TASK TO CARRY OUT: Print, from the listing below, the lines starting at the line containing "Hmk, list_fmap_insert. done." and ending at the line containing "destruct Hext0 as", exactly as they stand, and print nothing else.
━━━━━━━━━━━━━━━━━━━━━━━━━━━━━━
(** The hot caches filled so far; the classes from [h] on are still empty. *)
Record hot_ok (own0 own : gmap Z owner) (w : world) (h : nat) (c : hot_path_cache_t) : Prop := HotOk {
  ho_len : length (preallocated_blocks c) = 8%nat;
  ho_next : next_free c = replicate 8 0;
  ho_mark : watermark c = (fun l => Z.of_nat (length l)) <$> preallocated_blocks c;
  ho_size : Forall (fun l => (length l <= 512)%nat) (preallocated_blocks c);
  ho_rest : forall i, (h <= i < 8)%nat -> preallocated_blocks c !! i = Some [];
  ho_nd : NoDup (concat (preallocated_blocks c));
  ho_blk : forall i l q, preallocated_blocks c !! i = Some l -> q ∈ l ->
    exists u, blocks w !! q = Some u /\ hot_size (Z.of_nat i) <= u;
  ho_ext : loose_ext own0 own (concat (preallocated_blocks c)) }.

Lemma wp_prewarm_loop sizes own0 h c n own live w :
  sizes = drop h hot_path_sizes -> (h <= 8)%nat -> inv n own live w -> hot_ok own0 own w h c ->
  wp (prewarm_loop sizes (Z.of_nat h) c) (fun c' w' => exists own',
    inv n own' live w' /\ hot_ok own0 own' w' 8 c' /\ grows w w') w.
Proof.
  revert h c own w. induction sizes as [|s sizes IH]; intros h c own w Hsz Hh Hi Hc; cbn [prewarm_loop].
  - assert (h = 8%nat) as ->.
    { apply (f_equal length) in Hsz. rewrite length_drop in Hsz. simpl in Hsz. lia. }
    apply wp_ret. exists own. split; [done|]. split; [done|apply grows_refl].
  - assert (Hlt : (h < 8)%nat).
    { apply (f_equal length) in Hsz as Hl. rewrite length_drop in Hl. simpl in Hl. lia. }
    assert (Hs : hot_path_sizes !! h = Some s).
    { rewrite <- (Nat.add_0_r h), <- lookup_drop, <- Hsz. done. }
    assert (Hsizes : sizes = drop (S h) hot_path_sizes).
    { by rewrite (drop_S _ s) in Hsz; [injection Hsz|]. }
    assert (Hpos : 0 < s).
    { assert (Forall (fun s => 0 < s) hot_path_sizes) as Hf by (repeat constructor).
      rewrite Forall_lookup in Hf. by eapply Hf. }
    apply wp_bind. eapply wp_mono; [by apply (wp_prewarm_class _ s [] n own live)|].
    simpl. intros a w1 (bs & own1 & -> & Hl & Hi1 & Hext & Hnd & Hg & Hbs). simpl.
    apply wp_bind, (wp_now base n own1 live); [done|]. intros now w2 Hi2 Hc2 Hb2.
    replace (Z.of_nat h + 1) with (Z.of_nat (S h)) by lia.
    destruct Hc as [Hlen Hnx Hmk Hsz' Hrest Hnd' Hblk Hext0].
    assert (Hperm : concat (<[h := bs]> (preallocated_blocks c)) ≡ₚ bs ++ concat (preallocated_blocks c)).
    { apply concat_insert_nil, Hrest. lia. }
    eapply wp_mono; [apply (IH (S h) _ own1); [done|lia|done|]|].
    + split; simpl; unfold arr_set; rewrite ?Nat2Z.id.
      * by rewrite length_insert.
      * rewrite Hnx. clear -Hlt. do 8 (destruct h as [|h]; [done|]). lia.
      * rewrite Hmk, list_fmap_insert. done.
      * apply Forall_insert; [done|]. simpl in Hl. exact Hl.
      * intros i Hi'. rewrite list_lookup_insert_ne by lia. apply Hrest. lia.
      * rewrite Hperm. apply NoDup_app. split; [done|]. split; [|done].
        intros q Hq Hq'. destruct Hext as [Hx _]. specialize (Hx q Hq).
        destruct Hext0 as [_ Hy]. rewrite Hy, decide_True in Hx by done. done.
      * intros i l q Hi' Hq. rewrite Hb2. apply list_lookup_insert_Some in Hi' as [(<- & <- & _)|[Hne Hi']].
        { destruct (Hbs q Hq) as (u & Hu & Hs'). exists u. split; [done|].
          unfold hot_size, arr_get. by rewrite Nat2Z.id, Hs. }
        { destruct (Hblk i l q Hi' Hq) as (u & Hu & Hs'). exists u. split; [by apply Hg|done]. }
      * eapply loose_ext_perm; [rewrite Hperm; apply Permutation_app_comm|].
        by eapply loose_ext_app.
    + intros c' w' (own' & Hi' & Hc' & Hg'). exists own'. split; [done|]. split; [done|].
      eapply grows_trans; [done|]. eapply grows_trans; [|done]. split; [done|]. by rewrite Hb2.
Qed.
(** ** The new cache gets its blocks *)
Definition hot_own (t : nat) (L : list (list Z)) (own : gmap Z owner) : gmap Z owner :=
  map_imap (fun q o => Some (match list_find (fun l => q ∈ l) L with
                             | Some (i, _) => OHot t (Z.of_nat i) | None => o end)) own.
Lemma wp_allocate_medium size i n own live w :
  inv n own live w -> 0 < size -> wp (allocate_medium size i) (small_post n own live size) w.
Proof.
  intros Hi Hs. unfold allocate_medium. apply wp_bind, (wp_ask base _ n own live); [done|].
  intros w1 Hi1 _ _. destruct (sys_ok QChaos (tick w)).
  - apply wp_ret. exists own. split; [done|]. split; [apply loose_only_refl|by left].
  - by apply wp_malloc_track.
Qed.

Lemma last_take (l : list Z) p : last l = Some p -> l = take (pred (length l)) l ++ [p].
Proof.
  intros Hl. apply last_Some in Hl as [l' ->]. rewrite length_app. simpl.
  rewrite Nat.add_comm. simpl. by rewrite take_app_length.
Qed.

(** The top slot of a class goes to nobody. *)
Lemma wp_take_slot t c k p n own live w (Q : unit -> world -> Prop) :
  inv n own live w -> caches w !! t = Some k -> 0 <= c < 16 -> last (arr_get [] (slots k) c) = Some p ->
  (forall w', own !! p = Some (OSlot t c) -> inv n (<[p := OLoose]> own) live w' -> blocks w' = blocks w -> Q tt w') ->
  wp (take_slot t c k p (take (pred (length (arr_get [] (slots k) c))) (arr_get [] (slots k) c))) Q w.
Proof.
  intros Hi Hk Hc Hlast HQ. set (l := arr_get [] (slots k) c) in *. set (l' := take (pred (length l)) l).
  pose proof (last_take l p Hlast) as Hl. fold l' in Hl.
  assert (Hsl : slots_of w t c = l' ++ [p]) by (unfold slots_of; rewrite Hk; exact Hl).
  destruct (inv_slots_ok base _ _ _ _ Hi t c Hc) as [Hnd Hin]. rewrite Hsl in Hnd, Hin.
  assert (Ho : own !! p = Some (OSlot t c)) by (apply Hin, elem_of_app; right; by left).
  destruct (inv_block base _ _ _ _ _ _ Hi Ho) as (u & Hu & _ & Hs).
  apply NoDup_app in Hnd as (Hnd & Hdis & _).
  unfold take_slot. apply wp_bind.
  eapply (wp_cache_slots base t k _ c l' p (OSlot t c) OLoose u n own live); try done.
  - by left.
  - intros q. destruct (decide (q = p)) as [->|Hne].
    + rewrite lookup_insert_eq. split; [|done]. intros Hq. exfalso. by apply (Hdis p Hq), list_elem_of_singleton.
    + rewrite lookup_insert_ne, <- Hin, elem_of_app, list_elem_of_singleton by done. naive_solver.
  - intros w1 Hi1 Hc1 Hb1. apply (wp_mgr_modify base _ n _ live _ _ Hi1); [done|].
    intros w2 Hi2 _ Hb2 _. apply HQ; [done|done|congruence].
Qed.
━━━━━━━━━━━━━━━━━━━━━━━━━━━━━━
EXERCISE RESPONSE:
      * rewrite Hmk, list_fmap_insert. done.
      * apply Forall_insert; [done|]. simpl in Hl. exact Hl.
      * intros i Hi'. rewrite list_lookup_insert_ne by lia. apply Hrest. lia.
      * rewrite Hperm. apply NoDup_app. split; [done|]. split; [|done].
        intros q Hq Hq'. destruct Hext as [Hx _]. specialize (Hx q Hq).
        destruct Hext0 as [_ Hy]. rewrite Hy, decide_True in Hx by done. done.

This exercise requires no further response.